*Your goal*. Below are the entries to work from; restate word for word the portion that opens with the line containing "rewrite trimEnd_app_ws, trimEnd_id" and closes with the line containing "isNonTranslatable (preserveWhitespace original", keeping both.

Saved data entries
Lemma idsWithKey_subset k items pid :
  pid ∈ idsWithKey k items -> pid ∈ item_paragraphId <$> items.
Proof.
  unfold idsWithKey. intros (x & -> & Hx)%list_elem_of_fmap.
  apply list_elem_of_filter in Hx as [_ Hx]. by apply list_elem_of_fmap_2.
Qed.

(** The mapping of a slide has entries for paragraph ids of its items only. *)
Lemma resultMap_ids (cache : Cache) items translated pid :
  is_Some (resultMap (fanOut (dedupe cache items) cache translated).2 !! pid) ->
  pid ∈ item_paragraphId <$> items.
Proof.
  destruct (dedupe_inv cache items) as (HK & _ & _ & HR & _ & _).
  rewrite resultMap_lookup, fanOut_results. intros [e He].
  apply last_elem_of, list_elem_of_filter in He as [<- He].
  apply elem_of_app in He as [He | He].
  - rewrite HR in He. apply list_elem_of_omap in He as (x & Hx & He).
    apply cachedResult_id in He. rewrite He. by apply list_elem_of_fmap_2.
  - apply elem_of_concat in He as (l & He & Hl).
    apply list_elem_of_fmap in Hl as (r & -> & _). unfold fanEntries in He.
    destruct (idToKey _ !! paragraphId r) as [k|]; [|by apply elem_of_nil in He].
    destruct (isEmpty k); [by apply elem_of_nil in He|].
    apply list_elem_of_fmap in He as (i & -> & Hi). cbn.
    rewrite HK in Hi. destruct (cache !! k); [by apply elem_of_nil in Hi|].
    destruct (idsWithKey k items) as [|j l] eqn:Hids; [by apply elem_of_nil in Hi|].
    cbn [default] in Hi. rewrite <- Hids in Hi. by eapply idsWithKey_subset.
Qed.






(* ===================================================================== *)
(** * Part III. Further properties of the code                            *)
(* ===================================================================== *)

(** ** More on [trim] and [preserveWhitespace] *)

Lemma trimStart_ws_app pre s : allWhitespace pre -> trimStart (pre ++ s) = trimStart s.
Proof. induction 1 as [|c pre Hc _ IH]; cbn [app trimStart]; [done|]. by rewrite Hc. Qed.

Lemma trimEnd_ws s : allWhitespace s -> trimEnd s = [].
Proof.
  induction 1 as [|c s Hc _ IH]; cbn [trimEnd]; [done|]. by rewrite IH, Hc.
Qed.

Lemma trimEnd_app_ws s suf : allWhitespace suf -> trimEnd (s ++ suf) = trimEnd s.
Proof.
  intros Hsuf. induction s as [|c s IH]; cbn [app trimEnd].
  - by apply trimEnd_ws.
  - by rewrite IH.
Qed.

Lemma trim_app_ws s suf : allWhitespace suf -> trim (s ++ suf) = trim s.
Proof.
  intros Hsuf. unfold trim. induction s as [|c s IH]; cbn [app trimStart].
  - rewrite <- (app_nil_r suf), trimStart_ws_app by done. done.
  - destruct (isWhiteSpace c); [done|].
    by rewrite (app_comm_cons s suf c), trimEnd_app_ws.
Qed.

(** Whitespace around a text does not change what [trim] returns. *)
Lemma trim_ws_around pre s suf :
  allWhitespace pre -> allWhitespace suf -> trim (pre ++ s ++ suf) = trim s.
Proof.
  intros Hpre Hsuf. unfold trim. rewrite trimStart_ws_app by done.
  by apply trim_app_ws.
Qed.

Lemma trimStart_id s :
  (forall c, head s = Some c -> isWhiteSpace c = false) -> trimStart s = s.
Proof. destruct s as [|c s]; [done|]. intros Hc. cbn. by rewrite (Hc c eq_refl). Qed.

Lemma trimEnd_id s :
  (forall c, last s = Some c -> isWhiteSpace c = false) -> trimEnd s = s.
Proof.
  induction s as [|c s IH]; [done|]. intros Hlast. cbn [trimEnd].
  destruct s as [|d s].
  - cbn. by rewrite (Hlast c eq_refl).
  - rewrite IH; [done|]. intros c' Hc'. apply Hlast. by rewrite last_cons_cons.
Qed.

Lemma trim_trim s : trim (trim s) = trim s.
Proof.
  destruct (trim_spec s) as (_ & _ & _ & _ & _ & Hhead & Hlast).
  unfold trim at 1. rewrite trimStart_id by done. by apply trimEnd_id.
Qed.

Lemma longestPrefix_trimStart s : s = longestPrefix isWhiteSpace s ++ trimStart s.
Proof.
  induction s as [|c s IH]; cbn [longestPrefix trimStart]; [done|].
  destruct (isWhiteSpace c); [|done]. cbn. by rewrite <- IH.
Qed.

Lemma trailing_trimEnd s :
  s = trimEnd s ++ default [] (matchTrailingPlus isWhiteSpace s).
Proof.
  induction s as [|c s IH]; [done|].
  cbn [matchTrailingPlus].
  destruct (allIn isWhiteSpace (c :: s)) eqn:Hall.
  - apply allIn_Forall in Hall. by rewrite trimEnd_ws.
  - cbn [trimEnd]. destruct (trimEnd s) as [|d t] eqn:Ht.
    + cbn [app] in IH. destruct (isWhiteSpace c) eqn:Hc.
      * exfalso. cbn [allIn] in Hall. rewrite Hc in Hall.
        destruct (matchTrailingPlus_spec isWhiteSpace s) as (_ & Hws & _).
        cbv zeta in Hws. rewrite <- IH in Hws. apply allIn_Forall in Hws. congruence.
      * cbn. by rewrite <- IH.
    + cbn [app]. rewrite <- app_comm_cons in IH. by rewrite <- IH.
Qed.

Lemma matchTrailingPlus_trimStart s :
  allIn isWhiteSpace s = false ->
  matchTrailingPlus isWhiteSpace (trimStart s) = matchTrailingPlus isWhiteSpace s.
Proof.
  induction s as [|c s IH]; [done|]. intros Hall.
  cbn [trimStart]. destruct (isWhiteSpace c) eqn:Hc; [|done].
  cbn [matchTrailingPlus]. rewrite Hall. apply IH.
  cbn [allIn] in Hall. by rewrite Hc in Hall.
Qed.

(** X1. [preserveWhitespace] gives the same result when it is applied again
    to its own result, and a text that has a character other than
    whitespace is what it returns when the translation is the text itself. *)
Theorem preserveWhitespace_idempotent (original translated : jsstring) :
  preserveWhitespace original (preserveWhitespace original translated)
  = preserveWhitespace original translated /\
  (allIn isWhiteSpace original = false -> preserveWhitespace original original = original).
Proof.
  unfold preserveWhitespace. cbv zeta. split.
  - do 2 f_equal. rewrite trim_ws_around, trim_trim; [done| |].
    + rewrite matchLeadingPlus_default. apply longestPrefix_all.
    + by destruct (matchTrailingPlus_spec isWhiteSpace original) as (_ & ? & _).
  - intros Hall. rewrite matchLeadingPlus_default.
    rewrite (longestPrefix_trimStart original) at 4. f_equal.
    rewrite <- (matchTrailingPlus_trimStart original Hall).
    unfold trim. by rewrite <- trailing_trimEnd.
Qed.

Lemma longestPrefix_ws_app pre s :
  allWhitespace pre ->
  longestPrefix isWhiteSpace (pre ++ s) = pre ++ longestPrefix isWhiteSpace s.
Proof.
  induction 1 as [|c pre Hc _ IH]; cbn [app longestPrefix]; [done|]. by rewrite Hc, IH.
Qed.

Lemma trailing_unique a suf c :
  last a = Some c -> isWhiteSpace c = false -> allWhitespace suf ->
  default [] (matchTrailingPlus isWhiteSpace (a ++ suf)) = suf.
Proof.
  intros Hlast Hc Hsuf. pose proof (trailing_trimEnd (a ++ suf)) as Hsplit.
  rewrite trimEnd_app_ws, trimEnd_id in Hsplit by (done || congruence).
  by apply app_inv_head in Hsplit.
Qed.

(** A translation applied to its own result gives that result again, when
    the result is still a text to translate. *)
Lemma preserveWhitespace_again original translated :
  isNonTranslatable (preserveWhitespace original translated) = false ->
  preserveWhitespace (preserveWhitespace original translated) translated
  = preserveWhitespace original translated.
Proof.
  intros Hnt. unfold preserveWhitespace in *. cbv zeta in *.
  rewrite !matchLeadingPlus_default in *.
  set (pre := longestPrefix isWhiteSpace original) in *.
  set (suf := default [] (matchTrailingPlus isWhiteSpace original)) in *.
  assert (Hpre : allWhitespace pre) by apply longestPrefix_all.
  assert (Hsuf : allWhitespace suf)
    by by destruct (matchTrailingPlus_spec isWhiteSpace original) as (_ & ? & _).
  destruct (trim_spec translated) as (_ & _ & _ & _ & _ & Hhead & Hlast).
  destruct (trim translated) as [|c core] eqn:Hcore.
  - exfalso. cbn [app] in Hnt. destruct (pre ++ suf) as [|x l] eqn:Hl; [done|].
    rewrite isNonTranslatable_whitespace in Hnt; [done | done |].
    rewrite <- Hl. by apply Forall_app.
  - f_equal; [|f_equal].
    + rewrite longestPrefix_ws_app by done. cbn [app longestPrefix].
      rewrite (Hhead c eq_refl). by rewrite app_nil_r.
    + destruct (last (c :: core)) as [z|] eqn:Hz; [|by apply last_None in Hz].
      rewrite (app_assoc pre). apply (trailing_unique _ _ z); [|by apply Hlast|done].
      rewrite last_app, Hz. done.
Qed.

(** X2. Applying a list of translated runs to the paragraph it has already
    been applied to changes nothing. *)
Theorem applyRunTranslations_idempotent (paragraph : Paragraph)
    (translatedRuns : list IndexedText) :
  applyRunTranslations (applyRunTranslations paragraph translatedRuns) translatedRuns
  = applyRunTranslations paragraph translatedRuns.
Proof.
  assert (Hruns : runs (applyRunTranslations (applyRunTranslations paragraph translatedRuns)
                          translatedRuns)
                  = runs (applyRunTranslations paragraph translatedRuns)).
  { apply list_eq. intros i. rewrite applyRunTranslations_lookup.
    rewrite applyRunTranslations_lookup.
    destruct (runs paragraph !! i) as [r|]; [|done]. cbn [fmap option_fmap option_map].
    f_equal. destruct (isNonTranslatable (text r)) eqn:Hr; [by rewrite Hr|].
    destruct (translationFor i translatedRuns) as [t|]; [|by rewrite Hr].
    cbn [text font].
    destruct (isNonTranslatable (preserveWhitespace (text r) t)) eqn:Hnt; [done|].
    by rewrite preserveWhitespace_again. }
  unfold applyRunTranslations at 1 3. unfold applyRunTranslations at 1 in Hruns.
  cbn [runs id originalCharCount paragraphFormat] in *. by rewrite Hruns.
Qed.

(** ** Which paragraphs and cells are sent *)

Lemma allIn_app cls a b : allIn cls (a ++ b) = allIn cls a && allIn cls b.
Proof. induction a as [|c a IH]; cbn; [done|]. by destruct (cls c). Qed.

(** [isNonTranslatable] holds of the texts whose code units are all
    whitespace, digits or protected symbols; the first two tests of the
    source are cases of the third. *)
Lemma isNonTranslatable_allIn s : isNonTranslatable s = allIn isProtectedChar s.
Proof.
  unfold isNonTranslatable. case_bool_decide as Hs; [by subst|].
  destruct s as [|c s]; [done|]. cbn [testAllPlus].
  destruct (allIn isWhiteSpace (c :: s)) eqn:Hws; [|by destruct (allIn isProtectedChar _)].
  symmetry. apply allIn_Forall. apply allIn_Forall in Hws.
  eapply Forall_impl; [exact Hws|]. intros x Hx. unfold isProtectedChar. by rewrite Hx.
Qed.

Lemma isSkippable_concat rs :
  isSkippable rs = isNonTranslatable (concat (itext <$> rs)).
Proof.
  rewrite isNonTranslatable_allIn. unfold isSkippable.
  induction rs as [|r rs IH]; cbn; [done|].
  by rewrite allIn_app, IH, isNonTranslatable_allIn.
Qed.

Lemma mapi_texts {A} (textOf : A -> jsstring) (l : list A) :
  itext <$> mapi (fun r idx => {| index := Z.of_nat idx; itext := textOf r |}) l
  = textOf <$> l.
Proof.
  unfold mapi. apply list_eq. intros i.
  rewrite !list_lookup_fmap, list_lookup_imap. by destruct (l !! i).
Qed.

Lemma mapi_indices {A} (textOf : A -> jsstring) (l : list A) :
  index <$> mapi (fun r idx => {| index := Z.of_nat idx; itext := textOf r |}) l
  = Z.of_nat <$> seq 0 (length l).
Proof.
  unfold mapi. apply list_eq. intros i.
  rewrite !list_lookup_fmap, list_lookup_imap.
  destruct (l !! i) eqn:Hi.
  - cbn. rewrite lookup_seq_lt; [done|]. by eapply lookup_lt_Some.
  - cbn. rewrite lookup_seq_ge; [done|]. by apply lookup_ge_None.
Qed.

(** X3. Whether a paragraph or a table cell is sent depends on its whole
    text only, not on how the text is cut into runs: every item built has a
    text that is not non-translatable and runs numbered from 0 in order, and
    every paragraph or cell whose concatenated run texts are not
    non-translatable has an item, with its id, its character count and all
    its run texts. *)
Theorem translatable_blocks_are_sent (targets : SlideTargets) :
  (forall item, item ∈ buildTranslateItems targets ->
     isNonTranslatable (concat (itext <$> item_runs item)) = false /\
     index <$> item_runs item = Z.of_nat <$> seq 0 (length (item_runs item))) /\
  (forall t p, t ∈ shapeTextTargets targets -> p ∈ paragraphs t ->
     isNonTranslatable (paragraphText p) = false ->
     exists item, item ∈ buildTranslateItems targets /\
       item_paragraphId item = id p /\ originalChars item = originalCharCount p /\
       itext <$> item_runs item = text <$> runs p) /\
  (forall tc, tc ∈ tableCellTargets targets ->
     isNonTranslatable (concat (tr_text <$> tc_runs tc)) = false ->
     exists item, item ∈ buildTranslateItems targets /\
       item_paragraphId item = tc_paragraphId tc /\
       originalChars item = tc_originalChars tc /\
       itext <$> item_runs item = tr_text <$> tc_runs tc).
Proof.
  split; [|split].
  - intros item Hitem. unfold buildTranslateItems in Hitem.
    apply elem_of_app in Hitem as [Hitem | Hitem].
    + apply list_elem_of_bind in Hitem as (t & Hitem & Ht).
      apply list_elem_of_bind in Hitem as (p & Hitem & Hp).
      destruct (isSkippable _) eqn:Hskip; [by apply elem_of_nil in Hitem|].
      apply list_elem_of_singleton in Hitem as ->. cbn [item_runs].
      rewrite <- isSkippable_concat. split; [done|].
      rewrite mapi_indices. unfold mapi. by rewrite length_imap.
    + apply list_elem_of_bind in Hitem as (tc & Hitem & Htc).
      destruct (isSkippable _) eqn:Hskip; [by apply elem_of_nil in Hitem|].
      apply list_elem_of_singleton in Hitem as ->. cbn [item_runs].
      rewrite <- isSkippable_concat. split; [done|].
      rewrite mapi_indices. unfold mapi. by rewrite length_imap.
  - intros t p Ht Hp Hnt. eexists. split; [|split; [|split]].
    + unfold buildTranslateItems. apply elem_of_app. left.
      apply list_elem_of_bind. exists t. split; [|done].
      apply list_elem_of_bind. exists p. split; [|done].
      rewrite isSkippable_concat, mapi_texts. unfold paragraphText in Hnt. rewrite Hnt.
      apply list_elem_of_singleton. reflexivity.
    + done.
    + done.
    + cbn [item_runs]. apply mapi_texts.
  - intros tc Htc Hnt. eexists. split; [|split; [|split]].
    + unfold buildTranslateItems. apply elem_of_app. right.
      apply list_elem_of_bind. exists tc. split; [|done].
      rewrite isSkippable_concat, mapi_texts, Hnt.
      apply list_elem_of_singleton. reflexivity.
    + done.
    + done.
    + cbn [item_runs]. apply mapi_texts.
Qed.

*Written solution*.
  rewrite trimEnd_app_ws, trimEnd_id in Hsplit by (done || congruence).
  by apply app_inv_head in Hsplit.
Qed.

(** A translation applied to its own result gives that result again, when
    the result is still a text to translate. *)
Lemma preserveWhitespace_again original translated :
  isNonTranslatable (preserveWhitespace original translated) = false ->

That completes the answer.